Degenkolb has only once before abandoned a Grand Tour, back in 2013 when he departed the Giro d'Italia on the first rest day. He expressed his frustration at leaving the Vuelta having arrived at the race in a good condition.
"I came here in good shape and with two goals: win a stage and help Alberto (Contador) to get a really great result in his last race as a professional rider," said Degenkolb.
"Unfortunately I got sick two days ago, and that was that. I tried to fight myself a way through the stages, hoping that my body would recover, because I had the legs, but when you cannot breathe properly, it's just impossible to keep going."
It has been a generally disappointing season for Degenkolb, who has failed to take a win since stage 3 of the Dubai Tour in February.
"To be honest I am really frustrated," he said. "I started the season well with a victory in Dubai and a lot of top 10 places at the spring classics, but after that, it just never went like I hoped and expected. Anyway, health comes first now and the season is not over yet, so I don't want to take risks now. So, I will go home, recover and focus on the rest of the season."

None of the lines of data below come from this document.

(* ===== verification/Proteus.v ===== *)
(** * Proteus

    [crypto/src/proteus.rs]: the sessions of the Proteus protocol, in a [GroupStore] above the key
    store, with the identity and the prekeys. The protocol itself is the crate [proteus-wasm]: a
    parameter. It reads and removes prekeys while a session decrypts: such a computation is a tree
    of these calls, which is run on the key store. *)

From S2P Require Import Prelude KsError Sql SqlSpec Entity TableFrame ProteusEntities Keystore.
From S2P Require Import CcError Backend GroupStore.
Open Scope Z_scope.

(** ** [proteus-wasm] *)

(** A computation that asks a [PreKeyStore]. *)
Inductive prekey_prog (A : Type) :=
  | PkRet (a : A)
  | PkPrekey (id : Z) (k : result CryptoKeystoreError (option bytes) -> prekey_prog A)
  | PkRemove (id : Z) (k : result CryptoKeystoreError () -> prekey_prog A).
Arguments PkRet {_} a.
Arguments PkPrekey {_} id k.
Arguments PkRemove {_} id k.

(** The crate's types; the random generator it uses is the system's. *)
Class ProteusTypes := {
  IdentityKeyPair : Type;
  IdentityKey : Type;
  ProteusSessionState : Type;       (* [Session<Arc<IdentityKeyPair>>] *)
  PreKey : Type;
  PreKeyBundle : Type;
  Envelope : Type;
  OsRng : Type;
}.

(** Its functions; of an error its code is kept. *)
Class ProteusLib `{ProteusTypes} := {
  IdentityKeyPair_new : OsRng -> IdentityKeyPair * OsRng;
  from_raw_key_pair : bytes -> bytes -> result Z IdentityKeyPair;
  public_key : IdentityKeyPair -> IdentityKey;
  to_keypair_bytes : IdentityKeyPair -> bytes;
  public_key_bytes : IdentityKey -> bytes;
  key_fingerprint : IdentityKey -> bytes;
  Session_deserialise : IdentityKeyPair -> bytes -> result Z ProteusSessionState;
  Session_serialise : ProteusSessionState -> result Z bytes;
  init_from_prekey : IdentityKeyPair -> PreKeyBundle -> OsRng -> result Z ProteusSessionState * OsRng;
  init_from_message : IdentityKeyPair -> Envelope -> OsRng ->
    prekey_prog (result Z (ProteusSessionState * bytes) * OsRng);
  Session_encrypt : ProteusSessionState -> bytes -> OsRng -> result Z Envelope * ProteusSessionState * OsRng;
  Session_decrypt : ProteusSessionState -> Envelope -> OsRng ->
    prekey_prog (result Z bytes * ProteusSessionState * OsRng);
  local_identity : ProteusSessionState -> IdentityKey;
  remote_identity : ProteusSessionState -> IdentityKey;
  Envelope_serialise : Envelope -> result Z bytes;
  Envelope_deserialise : bytes -> result Z Envelope;
  PreKey_new : Z -> OsRng -> PreKey * OsRng;
  PreKey_last_resort : OsRng -> PreKey * OsRng;
  PreKey_serialise : PreKey -> result Z bytes;
  PreKey_deserialise : bytes -> result Z PreKey;
  PreKeyBundle_new : IdentityKey -> PreKey -> PreKeyBundle;
  PreKeyBundle_serialise : PreKeyBundle -> result Z bytes;
  PreKeyBundle_deserialise : bytes -> result Z PreKeyBundle;
  bundle_identity_key : PreKeyBundle -> IdentityKey;
  MAX_PREKEY_ID : Z;
}.

(** [map_err(ProteusError::from)?] *)
Definition encode_err {A} (r : result Z A) : CryptoResult A :=
  map_err (fun c => ProteusErrorC (ProteusEncodeError c)) r.
Definition decode_err {A} (r : result Z A) : CryptoResult A :=
  map_err (fun c => ProteusErrorC (ProteusDecodeError c)) r.
Definition session_err {A} (r : result Z A) : CryptoResult A :=
  map_err (fun c => ProteusErrorC (ProteusSessionError c)) r.
Definition internal_err {A} (r : result Z A) : CryptoResult A :=
  map_err (fun c => ProteusErrorC (ProteusInternalError c)) r.

(** [ProteusIdentity::sk_raw] and [pk_raw] *)
Definition sk_raw (identity : ProteusIdentity) : option bytes :=
  if Z.leb SK_KEY_SIZE (blen (pi_sk identity)) then Some (take (Z.to_nat SK_KEY_SIZE) (pi_sk identity)) else None.
Definition pk_raw (identity : ProteusIdentity) : option bytes :=
  if Z.leb PK_KEY_SIZE (blen (pi_pk identity)) then Some (take (Z.to_nat PK_KEY_SIZE) (pi_pk identity)) else None.

(** ** The key store *)

Section keystore.
Context `{SqlEngine}.

(** The prekeys as the crate gets at them. *)
Fixpoint with_prekeys {A} (p : prekey_prog A) : cc conn A := fun c =>
  match p with
  | PkRet a => (Ok a, c)
  | PkPrekey id k =>
      match PreKeyStore_prekey id with
      | Some find => let (r, c) := exec_prog find c in with_prekeys (k r) c
      | None => (Err Panic, c)
      end
  | PkRemove id k =>
      match PreKeyStore_remove id with
      | Some remove => let (r, c) := exec_prog remove c in with_prekeys (k r) c
      | None => (Err Panic, c)
      end
  end.

(** [keystore.find::<ProteusPrekey>(id)] *)
Definition find_prekey (id : Z) : cc conn (option ProteusPrekey) := fun c =>
  match ProteusPrekey_find_one (u16_to_le_bytes id) with
  | Some find => on_conn find c
  | None => (Err Panic, c)
  end.
End keystore.

(** ** Sessions *)

Section proteus.
Context `{SqlEngine, SchnellruLimits, Schnellru} `{ProteusLib}.

Record ProteusConversationSession := MkSession {
  identifier : bytes;
  session : ProteusSessionState;
}.

(** [impl GroupStoreEntity for ProteusConversationSession] *)
Definition session_fetch_from_id (id : bytes) (identity : option IdentityKeyPair) :
    cc conn (option ProteusConversationSession) :=
  store_value ← on_conn (find_one (E := ProteusSession) id);
  match store_value with
  | None => mret None
  | Some store_value =>
      identity ← some_or ProteusNotInitialized identity;
      session ← lift_res (decode_err (Session_deserialise identity (ps_session store_value)));
      mret (Some (MkSession (ps_id store_value) session))
  end.

(** [unreachable!()] *)
Definition session_fetch_all : cc conn (list ProteusConversationSession) := fun c => (Err Panic, c).

#[export] Instance ProteusConversationSession_group_store_entity :
    GroupStoreEntity ProteusConversationSession := {|
  IdentityType := IdentityKeyPair;
  gse_id _ := None;
  fetch_from_id := session_fetch_from_id;
  fetch_all := session_fetch_all;
|}.

(** What the operations of a session act on: the key store, the random generator, the session. *)
Abbreviation SessionState := (conn * OsRng * ProteusConversationSession)%type.

Definition set_session (s : ProteusSessionState) (c : ProteusConversationSession) : ProteusConversationSession :=
  MkSession (identifier c) s.

Definition conversation_encrypt (plaintext : bytes) : cc SessionState bytes := fun st =>
  let '(c, os, self) := st in
  let '(envelope, s, os) := Session_encrypt (session self) plaintext os in
  (map_err Throw (encode_err (e ← envelope; Envelope_serialise e)), (c, os, set_session s self)).

Definition conversation_decrypt (ciphertext : bytes) : cc SessionState bytes := fun st =>
  let '(c, os, self) := st in
  match Envelope_deserialise ciphertext with
  | Err e => (map_err Throw (decode_err (Err e)), st)
  | Ok envelope =>
      match with_prekeys (Session_decrypt (session self) envelope os) c with
      | (Ok (plaintext, s, os), c) => (map_err Throw (session_err plaintext), (c, os, set_session s self))
      | (Err stop, c) => (Err stop, (c, os, self))
      end
  end.

Definition fingerprint_local (self : ProteusConversationSession) : bytes :=
  key_fingerprint (local_identity (session self)).
Definition fingerprint_remote (self : ProteusConversationSession) : bytes :=
  key_fingerprint (remote_identity (session self)).

(** ** [ProteusCentral] *)

Record ProteusCentral := MkProteusCentral {
  proteus_identity : IdentityKeyPair;
  proteus_sessions : GroupStore ProteusConversationSession;
}.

Trek-Segafredo team leader Alberto Contador is also suffering with illness, but will continue racing for the time being. Contador struggled on the opening mountain stage on Monday and told reporters the following day that he had been dealing with stomach problems. The team remain hopeful that he will recover ahead of the coming mountain tests.
Degenkolb, however, is on his way home. Team doctor Piet De Moor says that the team tried to help him recover while keeping him in the race, but it proved too hard. It's not yet clear when Degenkolb will be back in action, but he is currently set to lead the German team at the World Championships in Bergen next month.
"When John fell sick, two days ago, we started the treatment right away, and we hoped that his condition would improve quickly," explained Dr De Moor. "Sadly enough, that was not the case. He needs to rest as much as he can to give his body the opportunity to recover as quickly as possible. For now, it's difficult to say when John will return to racing. All depends on how quickly he recovers."